Department of Education Is Investigating Harvard for Antisemitism 

(NationalUSNews.com) — The Department of Education has added Harvard to the list of schools to be investigated over complaints of discrimination involving shared ancestry, which would violate Title VI of the Civil Rights Act. The DOE has 57 open cases of Title VI complaints, with several institutions having multiple investigations against them concurrently.

Columbia University, Duke University, Rutgers University, George Washington University, University of California – Los Angeles, and the University of Southern California all have at least two active investigations. Since the October 7th attack on Israel by Hamas, there have been protests at many universities as well as reports of antisemitism and Islamophobic incidents. In November, Education Secretary Miguel Cardona said that he expects there will be more investigations.

Harvard’s inclusion in the Title VI investigations is due to a complaint that alleges that they discriminated against students of Jewish and/or Israeli origin by failing to “respond appropriately” to reports of harassment.
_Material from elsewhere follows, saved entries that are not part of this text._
Lemma wp_run_block {B} (Q : outcome E B → S → Prop) n t s :
  (∀ o s s', Q o s → R s s' → Q o s') → wp Q n t s → is_done t = false →
  ∃ n', G s (run_block t s).2 ∧ parked Q n' (run_block t s).1 (run_block t s).2
    ∧ (blocks n' (run_block t s).1 < blocks n t)%nat
    ∧ (is_done (run_block t s).1 = false → J (run_block t s).2).
Proof.
  intros HQ.
  assert (wp Q n t s → ∃ n', G s (run_block t s).2 ∧ parked Q n' (run_block t s).1 (run_block t s).2
    ∧ (blocks n' (run_block t s).1 ≤ n)%nat ∧ (is_done (run_block t s).1 = false → J (run_block t s).2)) as H.
  { revert n s. induction t as [o|t IH|m IH] using thread_induction; intros n s; simpl.
    - intros Ho. exists O. split; [reflexivity|]. split; [|unfold blocks; simpl; split; [lia|done]].
      intros s' Hs. simpl. eauto.
    - destruct n as [|n]; [by intros []|]. intros [HJ Hw]. exists n. split; [reflexivity|]. split; [exact Hw|].
      split; [|done]. unfold blocks. destruct (is_done t); lia.
    - specialize (IH s). destruct (m s) as [t s']. simpl in *. intros [HG Hw].
      destruct (IH n s' Hw) as (n' & HG' & Hp & Hn). exists n'. split; [by etrans|done]. }
  intros Hw Hd. destruct (H Hw) as (n' & HG & Hp & Hn & HJ). exists n'. split; [done|]. split; [done|].
  split; [|done]. unfold blocks at 2. rewrite Hd. lia.
Qed.
End reasoning.

(** What holds at the suspensions may be weakened. *)
Lemma wp_weaken {B} (R G : S → S → Prop) (J J' : S → Prop) (Q : outcome E B → S → Prop) n t s :
  (∀ s, J s → J' s) → wp R G J Q n t s → wp R G J' Q n t s.
Proof.
  intros HJ. revert n s. induction t as [o|t IH|m IH] using thread_induction; intros n s; simpl; [done|..].
  - destruct n as [|n]; [by intros []|]. intros [Hs Hw]. split; [by apply HJ|]. intros s' Hs'. by apply IH, Hw.
  - specialize (IH s). destruct (m s) as [t s']. intros [HG Hw]. split; [done|]. by apply IH.
Qed.

(** ** Pools of threads that do not disturb each other *)

Section pools.
Context {A I : Type} (R G : I → S → S → Prop) (J : I → S → Prop) `{!∀ i, PreOrder (R i)} `{!∀ i, PreOrder (G i)}.
Context (compatible : ∀ i j s s', i ≠ j → G i s s' → R j s s').
Context (Q : I → outcome E A → S → Prop).
Context (Q_stable : ∀ i o s s', Q i o s → R i s s' → Q i o s').

(** Every thread is parked, with a bound on the blocks it has left. *)
Record pool_ok (ids : list I) (ns : list nat) (c : pool A) : Prop := {
  po_ids : length ids = length c.1;
  po_bounds : length ns = length c.1;
  po_parked : ∀ k i n t, ids !! k = Some i → ns !! k = Some n → c.1 !! k = Some t →
    parked (R i) (G i) (J i) (Q i) n t c.2;
}.

Lemma pool_ok_lookup ids ns c k t :
  pool_ok ids ns c → c.1 !! k = Some t → ∃ i n, ids !! k = Some i ∧ ns !! k = Some n.
Proof.
  intros [Hi Hn _] Ht%lookup_lt_Some.
  destruct (lookup_lt_is_Some_2 ids k) as [i ?]; [lia|].
  destruct (lookup_lt_is_Some_2 ns k) as [n ?]; [lia|]. eauto.
Qed.

Definition blocks_left (ns : list nat) (ts : list (thread A)) : nat :=
  sum_list (zip_with blocks ns ts).

Local Arguments blocks : simpl never.

Lemma sum_zip_insert (ns : list nat) (ts : list (thread A)) i n t n' t' :
  ns !! i = Some n → ts !! i = Some t →
  (sum_list (zip_with blocks (<[i := n']> ns) (<[i := t']> ts)) + blocks n t
   = sum_list (zip_with blocks ns ts) + blocks n' t')%nat.
Proof.
  revert ts i. induction ns as [|x ns IH]; intros [|y ts] [|i] Hn Ht; simplify_eq/=; [lia|].
  specialize (IH ts i Hn Ht). lia.
Qed.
Harvard President Claudine Gay says that the university has created the Anti-Semitism Advisory Group, whose purpose is to address such incidents. The group will be made up of students, faculty, alumni, and community leaders.
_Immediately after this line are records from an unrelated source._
(* ===== verification/JsMap.v ===== *)
(** * JavaScript [Map], [Set] and plain objects used as maps

    A [Map] iterates in insertion order: [set] on a present key keeps its
    place, [set] on an absent key appends.  The model is an association list
    with distinct keys; [to_gmap] is the abstraction under which [set], [get]
    and [delete] are the operations of a finite map. *)

From S2P Require Import Prelude.

Section jsmap.
Context {K V : Type} `{EqDecision K}.

Definition jsmap : Type := list (K * V).

Fixpoint map_get (m : jsmap) (k : K) : option V :=
  match m with
  | [] => None
  | (k', v) :: m' => if decide (k = k') then Some v else map_get m' k
  end.

Definition map_has (m : jsmap) (k : K) : bool := bool_decide (is_Some (map_get m k)).

Fixpoint map_set (m : jsmap) (k : K) (v : V) : jsmap :=
  match m with
  | [] => [(k, v)]
  | (k', v') :: m' =>
      if decide (k = k') then (k', v) :: m' else (k', v') :: map_set m' k v
  end.

Fixpoint map_delete (m : jsmap) (k : K) : jsmap :=
  match m with
  | [] => []
  | (k', v') :: m' => if decide (k = k') then m' else (k', v') :: map_delete m' k
  end.

Definition map_keys (m : jsmap) : list K := m.*1.
Definition map_values (m : jsmap) : list V := m.*2.

(** [new Map(entries)]: later entries overwrite earlier ones in place. *)
Definition map_of_entries (l : list (K * V)) : jsmap :=
  foldl (λ m '(k, v), map_set m k v) [] l.

(** The invariant of a map: its keys are distinct. *)
Definition map_ok (m : jsmap) : Prop := NoDup (map_keys m).

Lemma map_get_set_eq m k v : map_get (map_set m k v) k = Some v.
Proof. induction m as [|[k' v'] m IH]; simpl; repeat (case_decide; simpl; try done). Qed.

Lemma map_get_set_ne m k k' v : k ≠ k' → map_get (map_set m k v) k' = map_get m k'.
Proof.
  intros Hne. induction m as [|[k1 v1] m IH]; simpl.
  - by rewrite decide_False by done.
  - destruct (decide (k = k1)) as [->|]; simpl; by repeat case_decide.
Qed.

Lemma map_get_set m k k' v :
  map_get (map_set m k v) k' = if decide (k = k') then Some v else map_get m k'.
Proof. case_decide; subst; auto using map_get_set_eq, map_get_set_ne. Qed.

Lemma map_get_Some_in m k v : map_get m k = Some v → (k, v) ∈ m.
Proof.
  induction m as [|[k' v'] m IH]; simpl; [done|].
  rewrite elem_of_cons. case_decide; naive_solver.
Qed.

Lemma map_get_None m k : map_get m k = None ↔ k ∉ map_keys m.
Proof.
  unfold map_keys. induction m as [|[k' v'] m IH]; simpl; [set_solver|].
  case_decide; set_solver.
Qed.

Lemma map_get_is_Some m k : is_Some (map_get m k) ↔ k ∈ map_keys m.
Proof.
  rewrite <-not_eq_None_Some, map_get_None.
  destruct (decide (k ∈ map_keys m)); tauto.
Qed.

Lemma map_get_in m k v : map_ok m → (k, v) ∈ m → map_get m k = Some v.
Proof.
  unfold map_ok, map_keys. induction m as [|[k' v'] m IH]; simpl; [set_solver|].
  rewrite NoDup_cons, elem_of_cons. intros [Hn Hnd] [Heq|Hin]; simplify_eq.
  - by rewrite decide_True by done.
  - rewrite decide_False; [auto|]. intros ->. apply Hn.
    apply (list_elem_of_fmap_2 fst) in Hin. done.
Qed.

Lemma map_keys_set m k v :
  map_keys (map_set m k v) = if decide (k ∈ map_keys m) then map_keys m else map_keys m ++ [k].
Proof.
  induction m as [|[k' v'] m IH]; cbn -[decide]; [done|].
  destruct (decide (k = k')) as [->|Hne]; cbn -[decide].
  - rewrite decide_True; set_solver.
  - unfold map_keys in *. rewrite IH. repeat case_decide; set_solver.
Qed.

Lemma map_set_ok m k v : map_ok m → map_ok (map_set m k v).
Proof.
  unfold map_ok. rewrite map_keys_set. case_decide; [done|].
  rewrite NoDup_app. intros Hm. split; [done|]. split; [set_solver|apply NoDup_singleton].
Qed.

Lemma map_get_delete_ne m k k' : k ≠ k' → map_get (map_delete m k) k' = map_get m k'.
Proof.
  intros Hne. induction m as [|[k1 v1] m IH]; simpl; [done|].
  destruct (decide (k = k1)) as [->|]; simpl; by repeat case_decide.
Qed.

Lemma map_delete_sub m k : map_keys (map_delete m k) ⊆ map_keys m.
Proof.
  unfold map_keys. induction m as [|[k1 v1] m IH]; simpl; [done|].
  case_decide; simpl; set_solver.
Qed.

Lemma map_delete_ok m k : map_ok m → map_ok (map_delete m k).
Proof.
  unfold map_ok, map_keys. induction m as [|[k1 v1] m IH]; simpl; [done|].
  rewrite NoDup_cons. intros [Hn Hm]. case_decide; simpl; [done|].
  rewrite NoDup_cons. split; [|auto]. pose proof (map_delete_sub m k). set_solver.
Qed.

Lemma map_get_delete_eq m k : map_ok m → map_get (map_delete m k) k = None.
Proof.
  unfold map_ok, map_keys. induction m as [|[k1 v1] m IH]; simpl; [done|].
  rewrite NoDup_cons. intros [Hn Hm]. case_decide; simplify_eq/=.
  - by apply map_get_None.
  - rewrite decide_False by done. auto.
Qed.

Lemma map_of_entries_ok l : map_ok (map_of_entries l).
Proof.
  unfold map_of_entries. assert (map_ok []) as H by apply NoDup_nil_2.
  revert H. generalize (@nil (K * V)).
  induction l as [|[k v] l IH]; intros m Hm; simpl; [done|]. by apply IH, map_set_ok.
Qed.

Lemma map_set_new m k v : k ∉ map_keys m → map_set m k v = m ++ [(k, v)].
Proof.
  unfold map_keys. induction m as [|[k' v'] m IH]; simpl; [done|].
  intros Hk. rewrite decide_False by set_solver. rewrite IH; [done|set_solver].
Qed.

Lemma map_delete_new m k v : k ∉ map_keys m → map_delete (m ++ [(k, v)]) k = m.
Proof.
  unfold map_keys. induction m as [|[k' v'] m IH]; simpl; [by rewrite decide_True|].
  intros Hk. rewrite decide_False by set_solver. rewrite IH; [done|set_solver].
Qed.

(** Copying a map. *)
Lemma map_of_entries_id m : map_ok m → map_of_entries m = m.
Proof.
  unfold map_of_entries, map_ok, map_keys.
  assert (∀ l m, NoDup (m.*1 ++ l.*1) → foldl (λ m '(k, v), map_set m k v) m l = m ++ l) as Hfold.
  { clear m. induction l as [|[k v] l IH]; intros m Hnd; simpl; [by rewrite app_nil_r|].
    simpl in Hnd. rewrite map_set_new.
    - rewrite IH; [by rewrite <-(assoc_L (++))|]. by rewrite fmap_app, <-(assoc_L (++)).
    - rewrite (NoDup_app m.*1) in Hnd. unfold map_keys. set_solver. }
  intros Hm. by rewrite Hfold.
Qed.
End jsmap.
Arguments jsmap K V : clear implicits.

(** ** Abstraction to finite maps *)

Section abstraction.
Context {K V : Type} `{Countable K}.

Definition to_gmap (m : jsmap K V) : gmap K V := list_to_map m.

Lemma to_gmap_lookup (m : jsmap K V) k : to_gmap m !! k = map_get m k.
Proof.
  unfold to_gmap. induction m as [|[k' v] m IH]; simpl; [done|].
  case_decide; subst; [apply lookup_insert_eq|]. by rewrite lookup_insert_ne.
Qed.

Lemma to_gmap_set (m : jsmap K V) k v : to_gmap (map_set m k v) = <[k:=v]> (to_gmap m).
Proof.
  apply map_eq. intros k'. rewrite lookup_insert, !to_gmap_lookup. apply map_get_set.
Qed.

Lemma to_gmap_delete (m : jsmap K V) k :
  map_ok m → to_gmap (map_delete m k) = delete k (to_gmap m).
Proof.
  intros Hm. apply map_eq. intros k'. rewrite lookup_delete, !to_gmap_lookup.
  case_decide; subst; [by apply map_get_delete_eq|by apply map_get_delete_ne].
Qed.
End abstraction.

#[export] Hint Resolve map_set_ok map_delete_ok map_of_entries_ok : jobflow.
#[export] Hint Rewrite @map_get_set_eq @to_gmap_lookup : jobflow.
President Gay added that “antisemitism has no place at Harvard.” Her comments may be a response to several Harvard student groups making a public statement blaming Israel entirely for the October 7 massacre. Many Jewish students said the statement made them feel isolated and scared. The students who released the statement have since denied supporting Hamas and claimed they have received death threats, among other hateful retaliation.
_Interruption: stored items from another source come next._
(* ===== verification/JsValue.v ===== *)
(** * JavaScript values

    The values a run context, a task output or an expression can hold: the JSON
    values, [undefined], and the functions and objects inherited from
    [Object.prototype] and [Array.prototype].  Arrays and objects carry an
    identity, which [==] compares. *)

From S2P Require Import Prelude JsString JsNum DomainTypes.
From Stdlib Require Import Ascii.
Open Scope Z_scope.

Inductive jsval : Type :=
| JUndefined
| JNull
| JBool (b : bool)
| JNum (n : num)
| JStr (s : string)
| JArr (ident : N) (elems : list jsval)
| JObj (ident : N) (fields : list (string * jsval))
| JProto (array : bool)
| JMethod (array : bool) (name : string).

(** A [Record<string, unknown>]. *)
Notation jsrecord := (list (string * jsval)).

Fixpoint record_get (r : jsrecord) (k : string) : option jsval :=
  match r with
  | [] => None
  | (k', v) :: r' => if decide (k = k') then Some v else record_get r' k
  end.

(** [typeof v === "object"], which holds of [null]. *)
Definition is_object_type (v : jsval) : bool :=
  match v with JNull | JArr _ _ | JObj _ _ | JProto _ => true | _ => false end.

(** [Boolean(v)]. *)
Definition to_boolean (v : jsval) : bool :=
  match v with
  | JUndefined | JNull => false
  | JBool b => b
  | JNum n => num_truthy n
  | JStr s => truthy_string s
  | JArr _ _ | JObj _ _ | JProto _ | JMethod _ _ => true
  end.

(** ** Property access *)

Definition object_prototype_names : list string :=
  ["constructor"; "__defineGetter__"; "__defineSetter__"; "hasOwnProperty"; "__lookupGetter__";
   "__lookupSetter__"; "isPrototypeOf"; "propertyIsEnumerable"; "toString"; "valueOf";
   "toLocaleString"].

Definition array_prototype_names : list string :=
  ["at"; "concat"; "copyWithin"; "fill"; "find"; "findIndex"; "findLast"; "findLastIndex";
   "lastIndexOf"; "pop"; "push"; "reverse"; "shift"; "unshift"; "slice"; "sort"; "splice";
   "includes"; "indexOf"; "join"; "keys"; "entries"; "values"; "forEach"; "filter"; "flat";
   "flatMap"; "map"; "every"; "some"; "reduce"; "reduceRight"; "toReversed"; "toSorted";
   "toSpliced"; "with"; "toString"; "toLocaleString"; "constructor"].

Definition object_prototype_get (p : string) : jsval :=
  if bool_decide (p ∈ object_prototype_names) then JMethod false p else JUndefined.

Definition array_prototype_get (p : string) : jsval :=
  if bool_decide (p ∈ array_prototype_names) then JMethod true p else object_prototype_get p.

(** A canonical array index: no sign, no leading zero. *)
Definition array_index (p : string) : option nat :=
  match chars p with
  | [] => None
  | "0"%char :: _ :: _ => None
  | l => if forallb is_digit l then Some (Z.to_nat (digits_val l)) else None
  end.

(** [v[p]] for a [v] of object type other than [null]. *)
Definition get_property (v : jsval) (p : string) : jsval :=
  match v with
  | JObj _ fs =>
      match record_get fs p with
      | Some w => w
      | None => if decide (p = "__proto__") then JProto false else object_prototype_get p
      end
  | JArr _ l =>
      if decide (p = "length") then JNum (num_of_Z (Z.of_nat (length l)))
      else if decide (p = "__proto__") then JProto true
      else match array_index p with
           | Some i => default JUndefined (l !! i)
           | None => array_prototype_get p
           end
  | JProto true =>
      if decide (p = "length") then JNum num_zero
      else if decide (p = "__proto__") then JProto false
      else array_prototype_get p
  | JProto false => if decide (p = "__proto__") then JNull else object_prototype_get p
  | _ => JUndefined
  end.

(** ** Conversions *)

Definition method_source (array : bool) (name : string) : string :=
  let name :=
    if decide (name = "constructor") then (if array then "Array" else "Object") else name in
  "function " +:+ name +:+ "() { [native code] }".

Definition to_primitive_error : JsError := TypeError "Cannot convert object to primitive value".

(** [String(v)].  An object with a [toString] field of its own, which no JSON
    value makes callable, has no string value. *)
Fixpoint to_string (v : jsval) : res string :=
  match v with
  | JUndefined => Ok "undefined"
  | JNull => Ok "null"
  | JBool true => Ok "true"
  | JBool false => Ok "false"
  | JNum n => Ok (num_to_string n)
  | JStr s => Ok s
  | JArr _ l =>
      let fix elems (l : list jsval) : res (list string) :=
        match l with
        | [] => Ok []
        | e :: l' =>
            s ← match e with JUndefined | JNull => Ok "" | _ => to_string e end;
            ss ← elems l';
            Ok (s :: ss)
        end in
      ss ← elems l; Ok (join "," ss)
  | JObj _ fs =>
      match record_get fs "toString" with
      | Some _ => Throw to_primitive_error
      | None => Ok "[object Object]"
      end
  | JProto true => Ok ""
  | JProto false => Ok "[object Object]"
  | JMethod a name => Ok (method_source a name)
  end.

Definition is_primitive (v : jsval) : bool :=
  match v with JArr _ _ | JObj _ _ | JProto _ | JMethod _ _ => false | _ => true end.

(** [ToPrimitive(v)]: [valueOf] of an object is the object, so its string is used. *)
Definition to_primitive (v : jsval) : res jsval :=
  if is_primitive v then Ok v else s ← to_string v; Ok (JStr s).

Definition primitive_to_num (v : jsval) : num :=
  match v with
  | JNull => num_zero
  | JBool b => num_of_Z (if b then 1 else 0)
  | JNum n => n
  | JStr s => string_to_num s
  | _ => num_nan
  end.

(** [Number(v)]. *)
Definition to_number (v : jsval) : res num := p ← to_primitive v; Ok (primitive_to_num p).

(** The elements [name.map] goes over, for a variable [name] that holds [v]. *)
Definition array_elements (name : string) (v : jsval) : res (list jsval) :=
  match v with
  | JArr _ l => Ok l
  | JProto true => Ok []
  | JUndefined => Throw (TypeError "Cannot read properties of undefined (reading 'map')")
  | JNull => Throw (TypeError "Cannot read properties of null (reading 'map')")
  | _ => Throw (TypeError (name +:+ ".map is not a function"))
  end.

(** ** Loose equality *)

Definition is_nullish (v : jsval) : bool := match v with JUndefined | JNull => true | _ => false end.

Definition same_reference (v w : jsval) : bool :=
  match v, w with
  | JArr i _, JArr j _ | JObj i _, JObj j _ => (i =? j)%N
  | JProto a, JProto b => Bool.eqb a b
  | JMethod a n, JMethod b m => Bool.eqb a b && bool_decide (n = m)
  | _, _ => false
  end.

(** [v == w] for two primitives: equal types compare directly, otherwise both
    sides become numbers; [null] and [undefined] equal only each other. *)
Definition loose_eq_primitive (v w : jsval) : bool :=
  if is_nullish v || is_nullish w then is_nullish v && is_nullish w
  else match v, w with
       | JStr s, JStr t => bool_decide (s = t)
       | _, _ => num_eqb (primitive_to_num v) (primitive_to_num w)
       end.

Definition loose_eq (v w : jsval) : res bool :=
  if is_primitive v then
    if is_primitive w then Ok (loose_eq_primitive v w)
    else if is_nullish v then Ok false
    else q ← to_primitive w; Ok (loose_eq_primitive v q)
  else
    if is_primitive w then
      if is_nullish w then Ok false
      else p ← to_primitive v; Ok (loose_eq_primitive p w)
    else Ok (same_reference v w).

Example loose_eq_undefined_true : loose_eq JUndefined (JBool true) = Ok false.
Proof. reflexivity. Qed.
Example loose_eq_string_number : loose_eq (JStr " 12 ") (JNum (num_of_Z 12)) = Ok true.
Proof. reflexivity. Qed.
Example loose_eq_array_string :
  loose_eq (JArr 1 [JNum (num_of_Z 1); JNull; JStr "a"]) (JStr "1,,a") = Ok true.
Proof. reflexivity. Qed.
Example loose_eq_distinct_objects : loose_eq (JObj 1 []) (JObj 2 []) = Ok false.
Proof. reflexivity. Qed.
While the DOE says they cannot release details about ongoing investigations, they have recently updated their discrimination complaint form to specify that Title VI’s protections that protect against discrimination based on race, color, or national origin also include discrimination based on being or being perceived as Jewish, Muslim, Hindu or Sikh, or any other shared ancestry or ethnic characteristics. They are also planning to release a series of webinars sometime in December to help schools and community-based organizations develop strategies to prevent and respond to hate-based harassment, bullying, and threats. Schools that do not comply with Title VI may be in danger of losing any federal funding they may receive.